District Court of Appeal of Florida. Fourth District.
*70 Palmer W. Collins, of Collins & Clark, Indian Harbour Beach, for appellants.
Robert L. Nabors, of Crofton, Holland, Starling & Goshorn, Titusville, for appellee.
GONZALEZ, JOSE A., Jr., Associate Judge.
Appellants are boat owners and yachtsmen who own property abutting certain waterways in Brevard County, Florida. These dedicated public waterways flow into a larger waterway known as the Mosquito Control Canal upon which they have normally operated their boats and thereby gained access to the Banana River and the sea.
They appeal a final decree dismissing their action to enjoin an alleged public nuisance, to wit: The construction by a private corporation of a fixed span bridge across said canal.
This construction will effectively close the northern terminus of the Mosquito Canal to most marine traffic, although access *71 to the ocean will continue to be available through the southern end.
The facts disclose that the Mosquito Control Canal runs north and south and was dug by Brevard County across an area of uninhabited mangrove swamp in 1954. Lateral drainage ditches running east and west were also dug about every half mile. The canal proper is some 100 feet wide and has a depth of 14 to 18 feet.
Subsequently, a number of residential subdivisions were platted in the area which bordered the main canal and other newly created waterways. The platted waterways were specifically dedicated to public use.
Appellants purchased waterfront homes in these subdivisions and have been accustomed to using these platted waterways or canals as well as the Mosquito Control Canal for boating purposes.
The canal has been used continuously and extensively by appellants and the public generally for both pleasure and commercial navigation since its construction in 1954.
In 1962, Tam-O-Lark Corporation granted an easement over the canal to Brevard County fully vesting it with rights "* * * to use, maintenance, and operation of the said mosquito drainage control canal, * * *"
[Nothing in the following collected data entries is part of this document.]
(** * Remediation handler for instances launched from a public AMI

    Shallow embedding of [aws/asg/confused_deputy/lambda_function.py].

    The handler walks the instance records of a change notification and, for
    every record whose image is reported public, suspends the owning scaling
    group (when one is named in the tags), terminates the instance and files
    a compliance finding.

    The three boto3 clients are the only source of effects.  They are
    modelled as a record of oracles ([Services]) that answer a call from the
    history of everything the handler did before it, so a service may fail on
    one call and succeed on the next.  Handler code lives in a small monad
    [M] that threads this history (the [Trace]) and propagates Python
    exceptions. *)

From Stdlib Require Import String Ascii List Bool Arith ZArith Lia.
Import ListNotations.

Local Open Scope string_scope.
Local Open Scope list_scope.

(** ** Data model *)

(** One [{key, value}] entry of [item['tagSet']['items']]. *)
Record Tag : Type := mkTag {
  key : string;
  value : string
}.

(** One element of [event['detail']['responseElements']['instancesSet']['items']]. *)
Record Item : Type := mkItem {
  instanceId : string;
  imageId : string;
  tagSet : list Tag
}.

(** The triggering event, reduced to the four paths the handler reads:
    [detail.eventTime], [account], [region] and the instance items. *)
Record ChangeEvent : Type := mkEvent {
  eventTime : string;
  account : string;
  region : string;
  items : list Item
}.

(** The [EventDetails] dataclass.  [auto_scaling_group_name] is annotated
    [str] in the source but receives [None] when no tag matched. *)
Record EventDetails : Type := mkDetails {
  timestamp : string;
  instance_id : string;
  image_id : string;
  account_id : string;
  details_region : string;
  auto_scaling_group_name : option string
}.

(** The finding dictionary built by [send_invalid_ami_event_to_security_hub],
    one record per nested dictionary. *)
Record SeverityDict : Type := mkSeverity { Label : string }.
Record ComplianceDict : Type := mkCompliance { Status : string }.
Record AwsEc2InstanceDict : Type := mkEc2 { ImageId : string }.
Record OtherDict : Type := mkOther { AutoScalingGroupName : string }.

Record DetailsDict : Type := mkResDetails {
  AwsEc2Instance : AwsEc2InstanceDict;
  Other : OtherDict
}.

Record Resource : Type := mkResource {
  ResourceType : string;
  ResourceId : string;
  Partition : string;
  ResourceRegion : string;
  Details : DetailsDict
}.

Record Finding : Type := mkFinding {
  SchemaVersion : string;
  Id : string;
  ProductArn : string;
  GeneratorId : string;
  AwsAccountId : string;
  Types : list string;
  CreatedAt : string;
  UpdatedAt : string;
  Severity : SeverityDict;
  Title : string;
  Description : string;
  Resources : list Resource;
  Compliance : ComplianceDict;
  RecordState : string
}.

(** An element of the [Images] list answered by [describe_images]; only the
    [Public] flag is read. *)
Record Image : Type := mkImage { Public : bool }.

(** The dictionary returned by [lambda_handler]. *)
Record HandlerResponse : Type := mkResponse {
  statusCode : Z;
  body : string
}.

(** Python exceptions that can travel through the handler: what a client
    raises, and the [IndexError] of [ami_info['Images'][0]] on an empty
    list.  Both are subclasses of [Exception], so [except Exception]
    catches them. *)
Inductive Exception : Type :=
| ClientError (msg : string)
| IndexError (msg : string).

(** [str(e)]. *)
Definition str (e : Exception) : string :=
  match e with
  | ClientError msg => msg
  | IndexError msg => msg
  end.

(** ** Effects *)

(** A request sent to one of the three services, with its keyword
    argument. *)
Inductive Call : Type :=
| DescribeImages (ImageIds : list string)
| SuspendProcesses (AutoScalingGroupName : string)
| TerminateInstances (InstanceIds : list string)
| BatchImportFindings (Findings : list Finding).

(** What an invocation does that is visible from outside, in order. *)
Inductive Event : Type :=
| Called (c : Call)
| Printed (line : string).

Definition Trace : Type := list Event.

(** The clients created by [boto3.client].  Every method receives the trace
    of the invocation so far and either raises or answers.  The answer of
    [batch_import_findings] is kept as the text [print] shows for it. *)
Record Services : Type := mkServices {
  describe_images : Trace -> list string -> Exception + list Image;
  suspend_processes : Trace -> string -> Exception + unit;
  terminate_instances : Trace -> list string -> Exception + unit;
  batch_import_findings : Trace -> list Finding -> Exception + string
}.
In 1965, Appellee, T.O.L., Inc., platted a subdivision known as "The Moorings" along the west bank of the canal and in 1966 began construction of the fixed span bridge which is the subject of this litigation.
This improvement was required by the Board of County Commissioners of Brevard County so as to give access to a sewage treatment plant to be constructed on the west side of the canal by appellee. This plant will provide sewer service to the proposed subdivision.
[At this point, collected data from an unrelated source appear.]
(** The window: the bits [s .. e - 1] of the buffer, at least one. *)
Variables s e : Z.
Hypothesis Hs : 0 <= s < e.
Hypothesis He : e <= 8 * len data.

Let first_byte := s / 8.
Let first_bit := s mod 8.
Let last_byte := (e - 1) / 8.
Let last_bit := (e - 1) mod 8.
Let end_mask := Z.land (Z.lnot (Z.shiftl 1 (7 - last_bit) - 1)) 0xFF.
Let M := CrcWindowed._msb_lshift self.
Let ref_in := CrcWindowed._ref_in self.

Let body (crc index : Z) : result Z :=
  snd (CrcWindowed.step self data poly first_byte first_bit last_byte last_bit
         end_mask crc index).

(** What the loop feeds for the byte at [index]: the bits of the window
    that lie in that byte. *)
Lemma window_byte_bits (index : Z) :
  first_byte <= index <= last_byte ->
  let byte := nth (Z.to_nat index) (map byte_val data) 0 in
  let lo := Z.max s (8 * index) in
  let hi := Z.min e (8 * index + 8) in
  exists v bw,
    window_byte ref_in first_byte first_bit last_byte last_bit end_mask
      index byte = (v, bw) /\
    bw = hi - lo /\ 1 <= bw /\ lowzero (8 - bw) v /\
    leading_bits v (Z.to_nat bw) = map (message_bit ref_in data) (range2 lo hi).
Proof.
  intros Hi byte lo hi.
  assert (Hfb : 0 <= first_bit < 8) by (apply Z.mod_pos_bound; lia).
  assert (Hlb : 0 <= last_bit < 8) by (apply Z.mod_pos_bound; lia).
  assert (Es : s = 8 * first_byte + first_bit)
    by (apply Z.div_mod; lia).
  assert (Ee : e - 1 = 8 * last_byte + last_bit)
    by (apply Z.div_mod; lia).
  pose proof (window_byte_low ref_in first_byte first_bit last_byte last_bit
                index byte (proj1 Hfb) ltac:(lia)) as Hlow.
  fold end_mask in Hlow.
  destruct (window_byte ref_in first_byte first_bit last_byte last_bit
              end_mask index byte) as [v bw] eqn:Ewb.
  exists v, bw. split; [reflexivity|].
  set (byte' := if ref_in then rev8 byte else byte).
  assert (Hbits : bw = hi - lo /\
                  forall j, 0 <= j < bw ->
                    Z.testbit v (7 - j)
                    = Z.testbit byte' (7 - (lo - 8 * index + j))).
  { unfold window_byte in Ewb. fold byte' in Ewb.
    destruct (Z.eqb_spec index last_byte) as [El|El],
             (Z.eqb_spec index first_byte) as [Ef|Ef];
      apply pair_equal_spec in Ewb; destruct Ewb as [<- <-];
      (split; [subst lo hi; lia|]); intros j Hj; subst lo hi.
    - rewrite Z.shiftl_spec by lia. unfold end_mask.
      rewrite end_mask_keeps by lia. f_equal. lia.
    - unfold end_mask. rewrite end_mask_keeps by lia. f_equal. lia.
    - rewrite Z.shiftl_spec by lia. f_equal. lia.
    - f_equal. lia. }
  destruct Hbits as [Ebw Hbits].
  split; [exact Ebw|]. split; [lia|]. split; [exact Hlow|].
  unfold leading_bits. rewrite range2_map, map_map.
  rewrite Ebw. apply map_ext_in. intros k Hk. apply in_seq in Hk.
  rewrite Hbits by lia.
  unfold message_bit. fold byte'.
  assert (Ediv : (lo + Z.of_nat k) / 8 = index)
    by (symmetry; apply (Z.div_unique _ 8 index (lo + Z.of_nat k - 8 * index));
        lia).
  assert (Emod : (lo + Z.of_nat k) mod 8 = lo - 8 * index + Z.of_nat k)
    by (symmetry; apply (Z.mod_unique _ 8 index); lia).
  rewrite Ediv, Emod. reflexivity.
Qed.

Let bits (lo hi : Z) : list bool :=
  map (message_bit ref_in data) (range2 lo hi).

(** A step of the loop runs the rounds for the bits of the window in its
    byte. *)
Lemma window_step_bits (crc index : Z) :
  first_byte <= index <= last_byte ->
  body crc index
  = Ok (fold_left (bit_round poly (M + 8))
          (bits (Z.max s (8 * index)) (Z.min e (8 * index + 8))) crc).
Proof.
  intros Hi. unfold body. rewrite snd_step.
  assert (Hidx : 0 <= index < len data).
  { subst first_byte last_byte. split.
    - apply Z.le_trans with (s / 8); [apply Z.div_pos; lia|lia].
    - assert ((e - 1) / 8 < len data); [|lia].
      apply Z.div_lt_upper_bound; lia. }
  destruct (getitem_data_nth data index Hidx) as [-> Hbyte]. cbn [bind].
  destruct (window_byte_bits index Hi) as [v [bw [Ewb [Ebw [Hbw [Hlow Hlb]]]]]].
  fold ref_in. rewrite Ewb.
  destruct Hwf as [HL HM Hone HW Hms Hcm]. fold M in HM, Hms, Hcm.
  fold M. rewrite lshift_nonneg by lia. cbn [bind].
  rewrite Hms, Hcm. replace (M + 7) with (M + 8 - 1) by lia.
  rewrite (feed_block poly M HM) by lia.
  rewrite Hlb. fold (bits (Z.max s (8 * index)) (Z.min e (8 * index + 8))).
  replace (Z.land (Z.shiftl v (Z.of_nat (Z.to_nat bw))) 255) with 0.
  - rewrite Z.shiftl_0_l, Z.lxor_0_r. reflexivity.
  - symmetry. apply Z.bits_inj'. intros j Hj. change 255 with (Z.ones 8).
    rewrite Z.land_spec, Z.testbit_ones, Z.shiftl_spec, Z.testbit_0_l by lia.
    destruct (Z.leb_spec 0 j); [|lia].
    destruct (Z.ltb_spec j 8); [|apply andb_false_r].
    destruct (Z.ltb_spec (j - Z.of_nat (Z.to_nat bw)) 0).
    + rewrite Z.testbit_neg_r by lia. reflexivity.
    + rewrite Hlow by lia. reflexivity.
Qed.

Lemma window_loop_bits (n : nat) :
  forall a crc,
    first_byte <= a -> a + Z.of_nat n = last_byte + 1 ->
    for_each (range2 a (last_byte + 1)) body crc
    = Ok (fold_left (bit_round poly (M + 8)) (bits (Z.max s (8 * a)) e) crc).
Proof.
  assert (Hfb : 0 <= first_bit < 8) by (apply Z.mod_pos_bound; lia).
  assert (Hlb : 0 <= last_bit < 8) by (apply Z.mod_pos_bound; lia).
  assert (Es : s = 8 * first_byte + first_bit)
    by (apply Z.div_mod; lia).
  assert (Ee : e - 1 = 8 * last_byte + last_bit)
    by (apply Z.div_mod; lia).
  induction n as [|n IH]; intros a crc Ha Hn.
  - rewrite range2_nil by lia. unfold bits.
    rewrite range2_nil by lia. reflexivity.
  - rewrite range2_cons by lia. cbn [for_each].
    rewrite window_step_bits by lia. cbn [bind].
    rewrite IH by lia. f_equal. rewrite <- fold_left_app. f_equal.
    unfold bits. rewrite <- map_app. f_equal.
    destruct (Z.eq_dec a last_byte) as [El|El].
    + rewrite (range2_nil (Z.max s (8 * (a + 1)))) by lia.
      rewrite app_nil_r. f_equal. lia.
    + replace (Z.max s (8 * (a + 1))) with (Z.min e (8 * a + 8)) by lia.
      symmetry. apply range2_app. lia.
Qed.

(** The loop of [calculate] over the bytes of the window runs one round for
    every bit of the window, in order. *)
Lemma window_loop_all (crc : Z) :
  for_each (range2 first_byte (last_byte + 1)) body crc
  = Ok (fold_left (bit_round poly (M + 8)) (bits s e) crc).
Proof.
  assert (Hfb : 0 <= first_bit < 8) by (apply Z.mod_pos_bound; lia).
  assert (Hlb : 0 <= last_bit < 8) by (apply Z.mod_pos_bound; lia).
  assert (Es : s = 8 * first_byte + first_bit)
    by (apply Z.div_mod; lia).
  assert (Ee : e - 1 = 8 * last_byte + last_bit)
    by (apply Z.div_mod; lia).
  rewrite (window_loop_bits (Z.to_nat (last_byte + 1 - first_byte))) by lia.
  do 3 f_equal. lia.
Qed.

End WindowBits.

(** On a window of at least one bit the engine runs one round of its
    register for each bit of the window, and reports the register. *)
Lemma windowed_bit_serial (self : CrcWindowed.t) (data : list byte)
    (start length : Z) (seed : option Z) :
  windowed_wf self ->
  0 <= start -> 1 <= length -> start + length <= 8 * len data ->
  snd (CrcWindowed.calculate self data start (Some length) seed)
  = Ok (Z.lxor
          (reported (CrcWindowed._ref_out self) (CrcWindowed._width self)
             (Z.shiftr
                (window_register self data start length
                   match seed with
                   | Some s => s
                   | None => CrcWindowed._default_seed self
                   end)
                (CrcWindowed._crc_lshift self)))
          (CrcWindowed._xor_out self)).
Proof.
  intros Hwf Hs Hl He.
  assert (Hr : ~ out_of_range data start (Some length)).
  { unfold out_of_range, window_length. change _BYTEBITS with 8. lia. }
  destruct (windowed_calculate_in_range self Hwf data start (Some length)
              seed Hr) as [crc [Hloop Hres]].
  cbn [window_length] in Hloop.
  rewrite (window_loop_all self Hwf data _ start (start + length)) in Hloop
    by lia.
  apply Ok_inj in Hloop. rewrite Hres, <- Hloop. reflexivity.
Qed.

Lemma bit_round_low (poly W L reg : Z) (b : bool) :
  lowzero L poly -> lowzero L reg -> lowzero L (bit_round poly W reg b).
Proof.
  intros Hp Hr j Hj. unfold bit_round.
  rewrite Z.land_spec, Z.lxor_spec, testbit_sel, Z.shiftl_spec, (Hp j)
    by lia.
  destruct (Z.eq_dec j 0) as [->|Hne].
  - rewrite Z.testbit_neg_r by lia. boolsimp.
  - rewrite Hr by lia. boolsimp.
Qed.

Lemma fold_bit_round_low (poly W L : Z) (bits : list bool) (reg : Z) :
  lowzero L poly -> lowzero L reg ->
  lowzero L (fold_left (bit_round poly W) bits reg).
Proof.
  intros Hp. revert reg. induction bits as [|b bits IH]; intros reg Hr.
  - exact Hr.
  - cbn [fold_left]. apply IH. apply bit_round_low; assumption.
Qed.

Lemma fold_bit_round_range (poly W : Z) (bits : list bool) (reg : Z) :
  0 <= W -> 0 <= reg < 2 ^ W ->
  0 <= fold_left (bit_round poly W) bits reg < 2 ^ W.
Proof.
  intros HW. revert reg. induction bits as [|b bits IH]; intros reg Hr.
  - exact Hr.
  - cbn [fold_left]. apply IH. unfold bit_round. apply land_ones_range. lia.
Qed.

Lemma fold_bit_round_range1 (poly W : Z) (bits : list bool) (reg : Z) :
  0 <= W -> bits <> [] ->
  0 <= fold_left (bit_round poly W) bits reg < 2 ^ W.
Proof.
  intros HW Hne. destruct bits as [|b bits]; [congruence|].
  cbn [fold_left]. apply fold_bit_round_range; [lia|].
  unfold bit_round. apply land_ones_range. lia.
Qed.

(** X21: the CRC of a window of at least one bit depends on the bits of the
    window only: two buffers that agree on them give the same CRC, whatever
    they hold before and after the window. *)
Theorem windowed_reads_window_only (params : CrcParams.t) (name : string)
    (w : CrcWindowed.t) (data1 data2 : list byte) (start length : Z)
    (seed : option Z) :
  create_windowed_todo params name = Ok w ->
  0 <= start -> 1 <= length ->
  start + length <= 8 * len data1 -> start + length <= 8 * len data2 ->
  (forall p, start <= p < start + length ->
     message_bit (CrcParams.reflect_in params) data1 p
     = message_bit (CrcParams.reflect_in params) data2 p) ->
  exists crc,
    snd (CrcWindowed.calculate w data1 start (Some length) seed) = Ok crc /\
    snd (CrcWindowed.calculate w data2 start (Some length) seed) = Ok crc.
Proof.
  intros Hw Hs Hl H1 H2 Hbits. unfold create_windowed_todo in Hw.
  pose proof (windowed_init_wf _ _ _ Hw) as Hwf.
  assert (Hin : CrcWindowed._ref_in w = CrcParams.reflect_in params).
  { destruct (Z.ltb_spec (CrcParams.width params) 0) as [Hneg|Hpos].
    - unfold CrcWindowed.init in Hw. rewrite lshift_neg in Hw by lia.
      discriminate.
    - rewrite windowed_init_ok in Hw by lia. apply Ok_inj in Hw.
      subst w. reflexivity. }
  eexists. split; [apply windowed_bit_serial; assumption|].
  rewrite windowed_bit_serial by assumption.
  do 4 f_equal. unfold window_register. f_equal.
  apply map_ext_in. intros p Hp. rewrite Hin. symmetry. apply Hbits.
  pose proof (range2_bounds start (start + length)) as Hb.
  rewrite Forall_forall in Hb. apply Hb. exact Hp.
Qed.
The construction of the bridge and erection of the sewer plant is a prerequisite to approval of appellee's proposed plat by the Board of County Commissioners.
A performance bond was furnished by appellee conditioned upon completion of the improvement as required by law. See J.T. Newton Co. v. Martin Develop. Co. of Cocoa Beach, Florida, Fla.App. 1966, 193 So.2d 464, for the statutory authority for the performance bond requirement and the purpose thereof.
The bridge upon completion will become public property and public thoroughfare.
Appellee owns the land on both the east and west sides of the canal but, for all that appears, does not own the land underlying the canal.
In August, 1966, appellee began construction of the bridge and this suit followed.
Appellants maintain that the Mosquito Canal is a permanent, navigable public waterway and that the proposed bridge constitutes a public nuisance which will daily interfere with their right to use the canal for navigation and for marine ingress and egress to their respective properties.
The parties agree that no question of prescriptive rights is involved.
Appellee argues that it is constructing the bridge in question pursuant to the express mandate and requirement of the Board of County Commissioners of Brevard County and hence the structure cannot be deemed a public nuisance.
Public and navigable waterways are public highways upon which the public is entitled to travel either for business or pleasure. See Bucki v. Cone, 1889, 25 Fla. 1, 6 So. 160.
Assuming arguendo that the waterway in question is indeed a public navigable waterway, it does not follow that appellants have a perpetual and inalienable right to navigate thereon.
The government, through the exercise of the police power, may impose reasonable *72 restrictions on the use of property in the interest of public health, safety and welfare and the enjoyment of all rights and property are subject to a valid exercise of this power. Sharrow v. City of Dania, Fla. 1955, 83 So.2d 274; City of Miami Beach v. Ocean and Inland Co., 1941, 147 Fla. 480, 3 So.2d 364.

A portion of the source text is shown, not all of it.